The next story line is about Tavi, a teenage boy with a terrible curse – he has no Furies.  His uncle, Bernard, has a powerful earth Fury named Brutus.  Bernard’s sister, Isana, is a strong water-crafter whose Fury is named Rill.  But Tavi himself remains Fury-less, putting him at a singular disadvantage in a world where everyone else has the ability to call upon earth, water, fire, wind, wood, or metal.

All in all, this was a very credible beginning to what I hope will be a solid series throughout.  The story was completely engaging and the world-building was perfect, with enough information explained (naturally) for Alera to make sense, but without any kind of lengthy lecturing on the whys, wherefores, and hows.  The main characters are well-drawn, with Amara, Fidelias, Tavi, Bernard, and Isana portraying individual voices and characters.  I enjoyed that there was a range of ages amongst the characters as well, although I will say that I was a bit confused as to Amara’s age.

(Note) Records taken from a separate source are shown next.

(** ** Reads after writes *)

Lemma byte_at_upd_eq l i v : 0 <= i < Zlen l -> byte_at (upd l i v) i = v.
Proof. unfold byte_at, upd, Zlen. intros. by rewrite list_lookup_insert_eq by lia. Qed.
Lemma byte_at_upd_ne l i j v : 0 <= i -> 0 <= j -> i <> j -> byte_at (upd l i v) j = byte_at l j.
Proof. unfold byte_at, upd. intros. rewrite list_lookup_insert_ne by lia. done. Qed.
Lemma byte_at_window l off len j :
  0 <= off -> 0 <= j < len -> byte_at (window l off len) j = byte_at l (off + j).
Proof.
  unfold byte_at, window. intros.
  rewrite lookup_take_lt, lookup_drop by lia. do 2 f_equal. lia.
Qed.
Lemma byte_at_app_l l k i : 0 <= i < Zlen l -> byte_at (l ++ k) i = byte_at l i.
Proof. unfold byte_at, Zlen. intros. by rewrite lookup_app_l by lia. Qed.
Lemma byte_at_app_r l k i : Zlen l <= i -> byte_at (l ++ k) i = byte_at k (i - Zlen l).
Proof.
  unfold byte_at, Zlen. intros. rewrite lookup_app_r by lia. do 2 f_equal. lia.
Qed.
Lemma byte_at_write_at l off src j :
  0 <= off -> 0 <= j -> off + Zlen src <= Zlen l ->
  byte_at (write_at l off src) j =
    if (off <=? j) && (j <? off + Zlen src) then byte_at src (j - off) else byte_at l j.
Proof.
  revert l off. induction src as [|x src IH]; intros l off Hoff Hj Hlen; simpl.
  - destruct (_ && _) eqn:E; [|done]. rewrite Zlen_nil in E. lia.
  - rewrite Zlen_cons in *. pose proof (Zlen_nonneg src).
    rewrite IH by (rewrite ?Zlen_upd; lia).
    destruct (Z.eq_dec j off) as [->|Hne].
    + replace ((off + 1 <=? off) && (off <? off + 1 + Zlen src)) with false by lia.
      replace ((off <=? off) && (off <? off + (Zlen src + 1))) with true by lia.
      rewrite byte_at_upd_eq by lia. by rewrite Z.sub_diag.
    + rewrite byte_at_upd_ne by lia.
      replace (off + (Zlen src + 1)) with (off + 1 + Zlen src) by lia.
      destruct (Z.leb_spec (off + 1) j).
      * replace (off <=? j) with true by lia. simpl.
        destruct (_ <? _) eqn:?; [|done].
        change (x :: src) with ([x] ++ src). rewrite byte_at_app_r by (unfold Zlen; simpl; lia).
        f_equal. unfold Zlen; simpl; lia.
      * by replace (off <=? j) with false by lia.
Qed.

Lemma bytes_ext l k :
  Zlen l = Zlen k -> (forall i, 0 <= i < Zlen l -> byte_at l i = byte_at k i) -> l = k.
Proof.
  unfold Zlen, byte_at. intros Hlen H. apply list_eq. intros i.
  destruct (decide (i < length l)%nat) as [Hi|Hi].
  - specialize (H (Z.of_nat i)). rewrite Nat2Z.id in H.
    destruct (lookup_lt_is_Some_2 l i) as [x Hx]; [lia|].
    destruct (lookup_lt_is_Some_2 k i) as [y Hy]; [lia|].
    rewrite Hx, Hy in *. simpl in H. f_equal. apply H. lia.
  - rewrite !lookup_ge_None_2 by lia. done.
Qed.

(** ** Bytes stay bytes *)

Lemma bytes_byte_at l i : bytes l -> is_u8 (byte_at l i).
Proof.
  unfold bytes, byte_at. intros H. destruct (l !! Z.to_nat i) as [x|] eqn:E; simpl; [|lia].
  by apply (Forall_lookup_1 _ _ _ _ H E).
Qed.
Lemma bytes_upd l i v : bytes l -> is_u8 v -> bytes (upd l i v).
Proof. intros. by apply Forall_insert. Qed.
Lemma bytes_put16 l i v : bytes l -> bytes (put16 l i v).
Proof. intros. unfold put16. auto using bytes_upd with gobytes. Qed.
Lemma bytes_put32 l i v : bytes l -> bytes (put32 l i v).
Proof. intros. unfold put32. auto using bytes_put16. Qed.
Lemma bytes_window l off len : bytes l -> bytes (window l off len).
Proof. intros. by apply Forall_take, Forall_drop. Qed.
Lemma bytes_app l k : bytes (l ++ k) <-> bytes l /\ bytes k.
Proof. apply Forall_app. Qed.
Lemma bytes_write_at l off src : bytes l -> bytes src -> bytes (write_at l off src).
Proof.
  revert l off. induction src; intros l off Hl Hs; simpl; [done|].
  apply Forall_cons in Hs as [??]. apply IHsrc; [|done]. by apply bytes_upd.
Qed.

#[export] Hint Resolve bytes_byte_at bytes_upd bytes_put16 bytes_put32 bytes_window
  bytes_write_at : gobytes.

Lemma get16_range l i : bytes l -> is_u16 (get16 l i).
Proof.
  intros. unfold get16. pose proof (bytes_byte_at l i). pose proof (bytes_byte_at l (i + 1)).
  intuition lia.
Qed.
Lemma get32_range l i : bytes l -> is_u32 (get32 l i).
Proof.
  intros. unfold get32. pose proof (get16_range l i). pose proof (get16_range l (i + 2)).
  intuition lia.
Qed.
#[export] Hint Resolve get16_range get32_range : gobytes.

(** ** Multi-byte accessors *)

Lemma byte_at_put16 l i v j :
  0 <= i -> 0 <= j -> i + 2 <= Zlen l ->
  byte_at (put16 l i v) j =
    if j =? i then u8 (v / 256) else if j =? i + 1 then u8 v else byte_at l j.
Proof.
  intros. unfold put16. zcase; subst.
  - rewrite byte_at_upd_ne, byte_at_upd_eq by lia. done.
  - rewrite byte_at_upd_eq by (rewrite Zlen_upd; lia). done.
  - rewrite !byte_at_upd_ne by lia. done.
Qed.

Lemma get16_put16_eq l i v : 0 <= i -> i + 2 <= Zlen l -> is_u16 v -> get16 (put16 l i v) i = v.
Proof.
  intros. unfold get16. rewrite !byte_at_put16 by lia. zcase; try lia.
  unfold u8. zdm.
Qed.
Lemma get16_put16_ne l i j v :
  0 <= i -> 0 <= j -> i + 2 <= Zlen l -> (j + 2 <= i \/ i + 2 <= j) ->
  get16 (put16 l i v) j = get16 l j.
Proof. intros. unfold get16. rewrite !byte_at_put16 by lia. zcase; lia. Qed.
Lemma get16_upd_ne l i j v :
  0 <= i -> 0 <= j -> (j + 2 <= i \/ i + 1 <= j) -> get16 (upd l i v) j = get16 l j.
Proof. intros. unfold get16. by rewrite !byte_at_upd_ne by lia. Qed.
Lemma byte_at_put16_ne l i v j :
  0 <= i -> 0 <= j -> i + 2 <= Zlen l -> (j < i \/ i + 2 <= j) ->
  byte_at (put16 l i v) j = byte_at l j.
Proof. intros. rewrite byte_at_put16 by lia. zcase; lia. Qed.
Lemma get32_put32_eq l i v : 0 <= i -> i + 4 <= Zlen l -> is_u32 v -> get32 (put32 l i v) i = v.
Proof.
  intros. unfold get32, put32.
  rewrite get16_put16_ne, get16_put16_eq, get16_put16_eq by (rewrite ?Zlen_put16; auto with gobytes; lia).
  unfold u16. zdm.
Qed.
Lemma get16_put32_ne l i j v :
  0 <= i -> 0 <= j -> i + 4 <= Zlen l -> (j + 2 <= i \/ i + 4 <= j) ->
  get16 (put32 l i v) j = get16 l j.
Proof. intros. unfold put32. rewrite !get16_put16_ne by (rewrite ?Zlen_put16; lia). done. Qed.
Lemma byte_at_put32_ne l i j v :
  0 <= i -> 0 <= j -> i + 4 <= Zlen l -> (j < i \/ i + 4 <= j) ->
  byte_at (put32 l i v) j = byte_at l j.
Proof. intros. unfold put32. rewrite !byte_at_put16_ne by (rewrite ?Zlen_put16; lia). done. Qed.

At first she felt quite young, Tavi’s age, but later she came across as a bit older, probably into her 20’s.

The villains are very villainous without being over the top – their actions and motivations felt natural and believable, which made them even scarier.  The battle scenes were intense, but not overly violent.  These are, however, definitely in the older YA/adult range as there are some conversations that are sexual in nature, as well as an incidence of rape, which, while not graphic, was still disturbing (as it should be!).

I really enjoyed Amara, who is feisty and independent without being obnoxiously so.  She is a powerful wind-crafter and a natural leader, intelligent, loyal, tenacious, and a good fighter.

Tavi has lived his entire life with the disadvantage (and embarrassment) of not having a Fury, but he is still quick to learn and very determined.  I liked his strong sense of right and wrong, and his willingness to make personal sacrifices for the greater good.

Butcher has created a world where the humans are the citizens of Alera, but Alera itself is surrounded by countries where other creatures, some more human than others, dwell.  In this book, Alera is faced with danger from the Marat, a race of more or less giant humans who do not have Furies.  However, each tribe has a connection with a specific type of animal with whom they bond, and they are able to communicate with their totem animal.

I really, really liked the plotline that involved Tavi getting mixed up the Marat, and how that all unwound.  Without being too spoilery, I’ll just say that some inherent prejudices were eventually overcome, with far-reaching results.

Furies of Calderon did a really good job of setting up things for future books, while still being a complete story in its own right.  I felt completely satisfied with the ending, while still being intrigued as to what would happen in the next book.  However, I will say that I have some strong suspicions as to the actual origins of Tavi.  We will see if they play out!

I’m about halfway through the second book right now.  One thing I like is that for both of these books, Butcher has started with a “quote” (his source being a non-existent book supposedly written by Alera’s ruler), with both quotes focusing on how a small, seemingly unimportant event can lead to huge things.

The course of history is determined not by battles, by sieges, or usurpations, but by the actions of the individual.  The strongest city, the largest army is, at its most basic level, a collection of individuals.  Their decisions, their passions, their foolishness, and their dreams shape the years to come.  If there is any lesson to be learned from history, it is that all too often the fate of armies, of cities, of entire realms, rests upon the actions of one person.  In that dire moment of uncertainty, that person’s decision, good or bad, right or wrong, big or small, can unwittingly change the world.

In a way, I think that that is the point of the story.  Just like that great Dr. Seuss book, Because a Little Bug Went Ka-Choo, many events can be set off by one tiny, insignificant action.

A definite 4/5 start to the series, and I am excited to continue the story.

PS No, this title is not a part of the 20 Books of Summer.  However, Book #2 is, so progress is being made on those goals!!